Quando Tudo Se Torna Verdade

Houve um tempo em que Manoela acreditava que a vida acontecia primeiro na imaginação.

Quando menina, inventava histórias para tudo. Dava nomes às nuvens, conversava com árvores e tinha certeza de que algumas estrelas escolhiam pessoas para acompanhar. Não porque alguém lhe tivesse contado isso, mas porque certas fantasias pareciam mais verdadeiras do que o mundo que enxergava.

Com o passar dos anos, disseram-lhe que crescesse.

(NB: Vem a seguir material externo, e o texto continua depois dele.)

(** C2: the relay refines the map of its specification over every sequence of
    operations, from the empty relay and whatever the routing table answers, at
    once or later: every answer and every lookup is one the specification allows,
    and every address the relay dispatches has its route installed. It panics
    (forgets a route guard) at most when a batch names an address twice. *)
Theorem relay_refines (w : W) (os : list (relay_op T)) :
  match run_ops os (Relay_new w) with
  | Panic => Exists (λ o, ¬ NoDup (batch o)) os
  | Ret (bs, r) =>
      spec_ops os ∅ bs (dispatch_map r) ∧
      ∀ ip, is_Some (Relay_get r ip) → ip ∈ routes (handle r)
  end.
Proof.
  assert (∀ r, relay_inv routes r →
    match run_ops os r with
    | Panic => Exists (λ o, ¬ NoDup (batch o)) os
    | Ret (bs, r') => relay_inv routes r' ∧ spec_ops os (dispatch_map r) bs (dispatch_map r')
    end) as Hrun.
  { induction os as [|o os IH]; intros r Hr; simpl.
    - split; [done|constructor].
    - pose proof (run_op_refines o r Hr) as Ho.
      destruct (run_op o r) as [[b r1]|]; [|by left]. destruct Ho as [Hr1 Hs].
      specialize (IH r1 Hr1). destruct (run_ops os r1) as [[bs r2]|]; simpl; [|by right].
      destruct IH as [Hr2 Hss]. split; [done|by econstructor]. }
  specialize (Hrun _ (Relay_new_inv w)).
  destruct (run_ops os (Relay_new w)) as [[bs r]|]; [|done]. destruct Hrun as [Hr Hs].
  split; [exact Hs|]. intros ip. by apply get_installed.
Qed.

(** [insert] leaves either the whole batch connected to its value, with
    every route of it installed, or no address of the batch at all; other
    addresses keep what they had. When every address is known already (a parked
    peer coming back), it succeeds without touching the routing table. *)
Theorem relay_insert_all_or_nothing (ips : list IpAddr) (v : T) (r : Relay W T)
    (Hnd : NoDup ips) (Hr : relay_inv routes r) :
  ∃ res r', Relay_insert ips v r = Ret (res, r') ∧
    relay_inv routes r' ∧ insert_post routes ips v r res r' ∧
    (Forall (λ ip, is_Some (Relay_get r ip)) ips → res = Ok tt ∧ handle r' = handle r).
Proof.
  destruct (Relay_insert_spec ips v r Hnd Hr) as (res & r' & E & Hr' & Hp).
  exists res, r'. split_and!; [done..|]. intros Hall. unfold Relay_insert, try_join_all in E.
  assert (∃ r1, poll_all ips v r = Ret (Ok [], r1) ∧ handle r1 = handle r) as (r1 & Et & Eh).
  { clear E Hp Hr Hr' Hnd. revert r Hall. induction ips as [|ip ips IH]; intros r Hall; simpl.
    { by exists r. }
    apply Forall_cons in Hall as [[e He]%get_some_iff Hall].
    unfold insert_start. rewrite He.
    destruct (IH (set_value ip (Some v) r)) as (r1 & -> & Eh).
    - eapply Forall_impl; [done|]. intros ip' Hs. rewrite get_set_value.
      case_decide; by rewrite ?fmap_is_Some.
    - by exists r1. }
  rewrite Et in E. by simplify_eq/=.
Qed.
End Refinement.

Section Rollback.
Context `{RoutingTableLaws W routes, ThinStatusOps} {T : Type}.

(** The rollback of a failed [insert] takes away a route the relay did not
    install: when the table refuses an address because the route exists already
    (the one of the local resolver, say), the insertion fails and the direct
    removal that follows deletes that route. *)
Theorem rollback_removes_foreign_route (ip : IpAddr) (v : T) (r : Relay W T) (e : IoError)
    (w : W) :
  Relay_get r ip = None → ip ∈ routes (handle r) →
  rt_insert ip (handle r) = (Err e, handle r) → rt_remove ip (handle r) = (Ok tt, w) →
  ∃ r', Relay_insert [ip] v r = Ret (Err (status_from_io e), r') ∧ ip ∉ routes (handle r').
Proof.
  intros Hg%get_none_iff Hin Hi Hr.
  unfold Relay_insert, try_join_all, poll_all, insert_start, ScopedRoute_new.
  rewrite Hg, Hi. destruct (rt_ready ip (handle r)); simpl; unfold remove_one; simpl;
    rewrite Hg, Hr; (eexists; split; [done|]); simpl; apply rt_remove_ok in Hr; set_solver.
Qed.
End Rollback.

(** ** Witnesses: the in-memory table *)
Module RelayRef.
Import MockRoutes.

#[export] Instance thin_status : ThinStatusOps := {
  from_error_kind k :=
    match k with
    | ErrorKind.NotFound => ErrorCode.NotFound
    | ErrorKind.PermissionDenied => ErrorCode.PermissionDenied
    | ErrorKind.AlreadyExists => ErrorCode.AlreadyExists
    | _ => ErrorCode.Unknown
    end;
  code_str c :=
    match c with
    | ErrorCode.NotFound => "NOT_FOUND"
    | ErrorCode.PermissionDenied => "PERMISSION_DENIED"
    | ErrorCode.AlreadyExists => "ALREADY_EXISTS"
    | _ => "UNKNOWN"
    end%string;
  status_from_io e := {| code_raw := 2; message := error_kind_str (kind e) |};
}.

Definition ips : list IpAddr := [V4 1; V6 2].

(** Insert a batch, park it, insert it again, move the peer to another set of
    addresses and remove one of them. *)
Definition session : list (relay_op nat) :=
  [OpInsert ips 1%nat; OpPark ips; OpInsert ips 2%nat; OpReconcile [V6 2; V6 3] ips 3%nat;
   OpRemove [V6 2]].

(** A table that answers later. *)
Definition slow : world :=
  {| mock_routes := ∅; should_fail := false; reject_existing := false; waits := true |}.

Definition session_view (w : world) :=
  let! (oks, r) := run_ops session (Relay_new w) in
  Ret (oks, Relay_get r <$> [V4 1; V6 2; V6 3], bool_decide (mock_routes (handle r) = {[V6 3]})).

Example session_runs w :
  w ∈ [empty; slow] →
  session_view w =
    Ret ([true; true; true; true; true], [None; None; Some (Connected 3%nat)], true).
Proof. by intros [->| ->%list_elem_of_singleton]%elem_of_cons; vm_compute. Qed.

(** An address twice in a batch: with a table that answers at once the second
    future finds the entry of the first; with one that answers later both install
    the route, and the second drops the guard of the first. *)
Example repeated_address :
  (let! (res, _) := Relay_insert [V6 1; V6 1] 1%nat (Relay_new empty) in Ret (is_ok res)) = Ret true ∧
  Relay_insert [V6 1; V6 1] 1%nat (Relay_new slow) = Panic.
Proof. by vm_compute. Qed.

(** A table that refuses every route: the batch is rolled back and counted. *)
Example refused_batch_is_counted :
  match Relay_insert ips 1%nat (Relay_new (set_fail true empty)) with
  | Ret (Err s, r) =>
      code_raw s = 2%Z ∧ Relay_get r (V4 1) = None ∧
      counters r = [("p2p_vpn_relay_insert_errors",
        [("ERROR_CODE", "PERMISSION_DENIED"); ("ERROR_KIND", "PermissionDenied")])]%string
  | _ => False
  end.
Proof. vm_compute. done. Qed.
End RelayRef.
Import MockRoutes RelayRef.

Lemma relay_refines_witness :
  ∃ bs r, run_ops session (Relay_new slow) = Ret (bs, r) ∧
    spec_ops session ∅ bs (dispatch_map r) ∧
    ∀ ip, is_Some (Relay_get r ip) → ip ∈ mock_routes (handle r).
Proof.
  pose proof (relay_refines (routes := mock_routes) slow session) as Hr.
  destruct (run_ops session (Relay_new slow)) as [[bs r]|] eqn:E; [|by vm_compute in E].
  exists bs, r. split; [done|exact Hr].
Defined.

Lemma relay_insert_all_or_nothing_witness :
  ∃ res r', Relay_insert ips 1%nat (Relay_new empty) = Ret (res, r') ∧
    relay_inv mock_routes r' ∧ insert_post mock_routes ips 1%nat (Relay_new empty) res r'.
Proof.
  destruct (relay_insert_all_or_nothing (routes := mock_routes) ips 1%nat (Relay_new empty)
    ltac:(by_decide) (Relay_new_inv empty)) as (res & r' & ? & ? & ? & _). by exists res, r'.
Defined.

(** A table like a kernel's, which refuses a route it has. *)
Definition kernel_like : world :=
  {| mock_routes := {[V6 9]}; should_fail := false; reject_existing := true; waits := true |}.

Lemma rollback_removes_foreign_route_witness :
  ∃ r', Relay_insert [V6 9] 1%nat (Relay_new kernel_like) =
      Ret (Err (status_from_io exists_already), r') ∧ V6 9 ∉ mock_routes (handle r').
Proof.
  eapply (rollback_removes_foreign_route (routes := mock_routes) (V6 9) 1%nat
    (Relay_new kernel_like) exists_already); [done|by_decide|by vm_compute|reflexivity].
Defined.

E crescer, descobriu, significava abandonar algumas certezas invisíveis.

As árvores voltaram a ser árvores.

As estrelas viraram corpos celestes.

As nuvens passaram a ser apenas nuvens.

Ou assim lhe ensinaram.

A vida seguiu seu caminho. Vieram os amores, os desencontros, as contas para pagar, os compromissos, as alegrias pequenas e as dores que ninguém vê quando passa por nós na rua.

Manoela aprendeu a viver entre verdades.

A verdade do relógio.

A verdade dos documentos.

A verdade dos exames médicos.

A verdade dos adeuses.

Mas havia noites em que, sem saber por que, sentia falta das fantasias.

Sentava-se diante da janela e olhava o céu como quem procura alguma coisa perdida.

Não sabia exatamente o quê.

Talvez uma versão antiga de si mesma.

Talvez uma resposta.

Talvez apenas um motivo para acreditar que o mundo fosse maior do que parecia.

Foi numa dessas noites que começou a perceber algo curioso.

As fantasias nunca tinham ido embora.

Apenas haviam mudado de roupa.

O amor, por exemplo.

Quando era menina, imaginava que ele chegaria montado em promessas eternas.

Mais tarde descobriu que o amor verdadeiro, muitas vezes, chega cansado, trazendo sacolas do mercado e preocupações escondidas nos bolsos.

A amizade também.

Nas histórias que inventava, amigos eram heróis capazes de enfrentar dragões.

Na vida real, eram pessoas que apareciam com um café quente quando ela não conseguia encontrar palavras.

E os sonhos?

Ah, os sonhos.

Ela acreditava que seriam castelos.

Mas acabaram sendo pequenas luzes acesas em dias escuros.

Então Manoela compreendeu uma coisa que ninguém lhe havia explicado.

As fantasias não eram mentiras.

E as verdades não eram tão sólidas quanto pareciam.

As fantasias eram sementes.

As verdades eram as flores que surgiam depois.

Uma continha a outra.

Como se o invisível passasse anos preparando o caminho para o visível.

Numa tarde qualquer, observando crianças brincarem numa praça, percebeu que ainda carregava dentro de si aquela menina que conversava com estrelas.

Ela não desaparecera.

Apenas aprendera a caminhar ao lado da mulher adulta.

Foi então que  Manoela não tentou escolher entre fantasia e verdade.

Permitiu que ambas se sentassem à mesma mesa.

Porque algumas verdades nascem daquilo que um dia ousamos imaginar.

E algumas fantasias sobrevivem justamente porque carregam um pedaço da verdade que ainda não aconteceu.

Naquela noite, ao fechar a janela, viu uma estrela brilhando sozinha no horizonte.

Sorriu.

Talvez fosse apenas uma estrela.

Talvez estivesse ali desde sempre.

Ou talvez estivesse esperando que alguém voltasse a olhar para ela.

Manoela não procurou resposta.

Nem tudo precisa ser explicado.

Há perguntas que continuam iluminando o caminho justamente porque permanecem abertas, caminhando conosco entre aquilo que sonhamos e aquilo que chamamos de realidade.